Este ataque ocorreu em Abril de 2018 na Turíngia, quando dois jornalistas tentaram documentar uma reunião de extremistas de direita na propriedade do conhecido neonazi Thorsten Heise. Enquanto tentavam recuar em seu carro, foram perseguidos pelos agressores. Durante esta perseguição houve um ataque brutal com um taco de beisebol, uma faca e spray de pimenta. Um dos jornalistas ficou tão gravemente ferido que sofreu uma facada, enquanto o outro sofreu uma fratura no crânio. Os réus, Nordulf H., filho de Heise, e Gianluca B., receberam sentenças surpreendentemente brandas em setembro de 2022: uma pena suspensa de um ano e 200 horas de trabalho, o que foi considerado escandaloso pelo público porque o tribunal não quis reconhecer um motivo político para o crime. Surge aqui a questão: até onde poderá ir se os neonazistas forem protegidos pelo judiciário?

Revisão do processo

A decisão do tribunal distrital foi considerada incorreta pelo BGH, que concluiu, entre outras coisas, que a avaliação das provas estava incompleta e que as declarações dos envolvidos não foram apresentadas de forma compreensível. O pedido de recurso de um dos arguidos foi rejeitado pelo BGH porque o ataque direto com faca não foi considerado comprovado nas provas. O único ponto de discórdia que restou foi o paradeiro da câmera, que pertencia aos jornalistas. Este novo exame poderá ter um impacto decisivo sobre os co-autores, que atualmente não têm certeza se voltarão a participar no julgamento.

Os atrasos estão atualmente a ser explicados pelos tribunais como resultado de numerosos processos urgentes, bem como da pandemia corona e da falta de pessoal. No entanto, permanece a impressão de que existem mais obstáculos à espera do poder judicial e da co-acusação do que os justificados. O advogado Sven Adam criticou a situação e argumentou que o sistema judicial em Mühlhausen estava a falhar e que era altura de levar os neonazis a julgamento em vez de os proteger.
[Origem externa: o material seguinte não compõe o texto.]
(** cat prints the content of the file in pages, each with its position. *)
Lemma cat_loop_ok fs1 f i ino s : opened fs1 f i ino → ∀ fuel o,
  let L := Inode.length_ (Inode.data ino) in let c := content fs1 (Inode.data ino) in
  files_of s = at_pos fs1 f i o → 0 ≤ o ≤ L → (L - o < PGSIZE * (Z.of_nat fuel - 1) ∨ L = o) → (0 < fuel)%nat →
  ∃ dumps, cat_loop fuel f s = Ok (dumps, Util (at_pos fs1 f i L) (ram s) (devices s) (extract_pos s) (append_pos s)) ∧
    concat dumps.*2 = drop (Z.to_nat o) c ∧ Forall (λ x, x.2 = slice x.1 PGSIZE c) dumps.
Proof.
  intros Ho fuel. revert s. induction fuel as [|fuel IH]; intros s o L c Hs Hr Hf Hp; [lia|]. cbn [cat_loop]. change PGSIZE with 4096 in *.
  destruct (content_size fs1 f i ino Ho) as [Hl Hb]. fold L c in Hl, Hb.
  assert (On : ∀ A (q : FM A) a x, q (files_of s) = Ok (a, x) → on_fs q s = Ok (a, Util x (ram s) (devices s) (extract_pos s) (append_pos s)))
    by (unfold on_fs; intros A q a x ->; done).
  erewrite st_bind_ok by (apply On; rewrite Hs; by apply (file_tell_pos fs1 f i ino)).
  destruct (file_read_pos fs1 f i ino Ho o 4096 ltac:(lia) ltac:(lia)) as [Er El]. fold L c in Er, El.
  erewrite st_bind_ok.
  2:{ unfold on_fs at 1. cbn [files_of]. rewrite Er. reflexivity. }
  cbn [ram devices extract_pos append_pos]. destruct (decide (Z.of_nat (length (slice o 4096 c)) = 0)) as [E0|E0].
  { assert (o = L) as -> by lia. rewrite El. replace (L + Z.min 4096 (L - L)) with L by lia. exists []. split; [done|]. split; [|done].
    cbn. symmetry. apply drop_ge. lia. }
  assert (Hlo : o < L) by lia. rewrite El. 
  destruct (IH (Util (at_pos fs1 f i (o + Z.min 4096 (L - o))) (ram s) (devices s) (extract_pos s) (append_pos s)) (o + Z.min 4096 (L - o))) as (dumps & E & Hc & Hk);
    [done|lia|lia|lia|]. fold L c in E, Hc. erewrite st_bind_ok by exact E. eexists. split; [done|]. split.
  - cbn [fmap list_fmap concat snd]. rewrite Hc. unfold slice.
    replace (drop (Z.to_nat (o + Z.min 4096 (L - o))) c) with (drop (Z.to_nat 4096) (drop (Z.to_nat o) c)); [by rewrite take_drop|].
    rewrite drop_drop. destruct (decide (4096 ≤ L - o)); [f_equal; lia|]. rewrite !drop_ge by lia. done.
  - by constructor.
Qed.

Lemma on_fs_ok {A} (q : FM A) s a x :
  q (files_of s) = Ok (a, x) → on_fs q s = Ok (a, Util x (ram s) (devices s) (extract_pos s) (append_pos s)).
Proof. unfold on_fs. by intros ->. Qed.
(* ===== verification/ExampleTheorems.v ===== *)
(** * Theorems on the example programs *)

From Stdlib Require Import String Sorted.
From S2P Require Import Prelude Bitmap Inode Memory CString CStdlib Stdio StdioSpec Ustar Examples.

Local Open Scope Z_scope.

(** ** What a program relies on *)

(** The files, the handles with their files and positions, what is on the
    console, and the keys that will be typed. *)
Record view := View {
  v_files : gmap (list Z) (list Z);
  v_open : gmap Z (list Z * Z);
  v_console : list Z;
  v_keys : list Z;
}.

Definition with_files f v : view := View f (v_open v) (v_console v) (v_keys v).
Definition with_open o v : view := View (v_files v) o (v_console v) (v_keys v).
Definition with_console t v : view := View (v_files v) (v_open v) (v_console v ++ t) (v_keys v).
Definition with_keys k v : view := View (v_files v) (v_open v) (v_console v) k.

(** [fd] is a handle of the file [name], with content [c], at position [pos]. *)
Definition handle (v : view) (fd : Z) (name : list Z) (pos : Z) (c : list Z) : Prop :=
  v_open v !! fd = Some (name, pos) ∧ v_files v !! name = Some c ∧ 0 ≤ pos ≤ Z.of_nat (length c).

(** The system calls, as the manual describes them. *)
Class SysLaws (K : Type) `{!Sys K} (sees : K → view → Prop) := {
  open_ok k v name : sees k v →
    match v_files v !! name with
    | Some _ => ∃ fd k', sys_open name k = Ok (fd, k') ∧ 2 ≤ fd ∧ v_open v !! fd = None ∧
        sees k' (with_open (<[fd := (name, 0)]> (v_open v)) v)
    | None => ∃ k', sys_open name k = Ok (-1, k') ∧ sees k' v
    end;
  close_ok k v fd : sees k v → is_Some (v_open v !! fd) →
    ∃ k', sys_close fd k = Ok ((), k') ∧ sees k' (with_open (delete fd (v_open v)) v);
  read_ok k v fd name pos c n : sees k v → handle v fd name pos c → 0 ≤ n →
    let bs := slice pos n c in
    ∃ k', sys_read fd n k = Ok ((Z.of_nat (length bs), bs), k') ∧
      sees k' (with_open (<[fd := (name, pos + Z.of_nat (length bs))]> (v_open v)) v);
  write_ok k v fd name pos c bs : sees k v → handle v fd name pos c →
    let n := Z.min (Z.of_nat (length bs)) (Z.of_nat (length c) - pos) in
    ∃ k', sys_write fd bs k = Ok (n, k') ∧
      sees k' (with_files (<[name := splice pos (take (Z.to_nat n) bs) c]> (v_files v)) (with_open (<[fd := (name, pos + n)]> (v_open v)) v));
  console_ok k v bs : sees k v → ∃ k', sys_write STDOUT_FILENO bs k = Ok (Z.of_nat (length bs), k') ∧ sees k' (with_console bs v);
  key_ok k v c cs : sees k v → v_keys v = c :: cs → ∃ k', sys_read STDIN_FILENO 1 k = Ok ((1, [c]), k') ∧ sees k' (with_keys cs v);
  create_ok k v name n : sees k v → 0 ≤ n →
    match v_files v !! name with
    | Some _ => ∃ k', sys_create name n k = Ok (false, k') ∧ sees k' v
    | None => ∃ k', sys_create name n k = Ok (true, k') ∧ sees k' (with_files (<[name := replicate (Z.to_nat n) 0]> (v_files v)) v)
    end;
  filesize_ok k v fd name pos c : sees k v → handle v fd name pos c →
    ∃ k', sys_filesize fd k = Ok (Z.of_nat (length c), k') ∧ sees k' v;
  seek_ok k v fd name pos c p : sees k v → handle v fd name pos c → 0 ≤ p ≤ Z.of_nat (length c) →
    ∃ k', sys_seek fd p k = Ok ((), k') ∧ sees k' (with_open (<[fd := (name, p)]> (v_open v)) v);
  tell_ok k v fd name pos c : sees k v → handle v fd name pos c →
    ∃ k', sys_tell fd k = Ok (pos, k') ∧ sees k' v;
}.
O contexto do extremismo de direita

Toda a situação realça o preocupante aumento do extremismo de direita na Alemanha. De acordo com os números actuais do Gabinete para a Protecção da Constituição, o potencial de pessoas orientadas para a violência atingiu já a marca de cerca de 15.300 pessoas. Além disso, os crimes criminosos e violentos de extrema direita aumentaram para 37.835 em 2024, o que corresponde a um aumento de 47,4% em relação a 2023. Particularmente digno de nota é o aumento dos crimes físicos com antecedentes xenófobos, que aumentaram 4,8% para 916 casos.

As manifestações de extremistas de direita continuam a ter um nível elevado, embora não tenha havido mais eventos musicais de extremistas de direita no ano passado, abaixo dos 322 em 2023. Os temas da migração, do asilo e do sentimento anti-queer continuam a ressoar entre os manifestantes, o que mostra que esta corrente no país está longe de ter sido interrompida. Todos estes factores aumentam o sentimento de insegurança e sublinham a responsabilidade dos tribunais em tomar uma posição clara contra tais actos.

Quanto tempo irá o julgamento em Fretterode ser adiado, e quão decisivamente irá o sistema judicial reagir a esta corrente cada vez mais violenta e intolerante?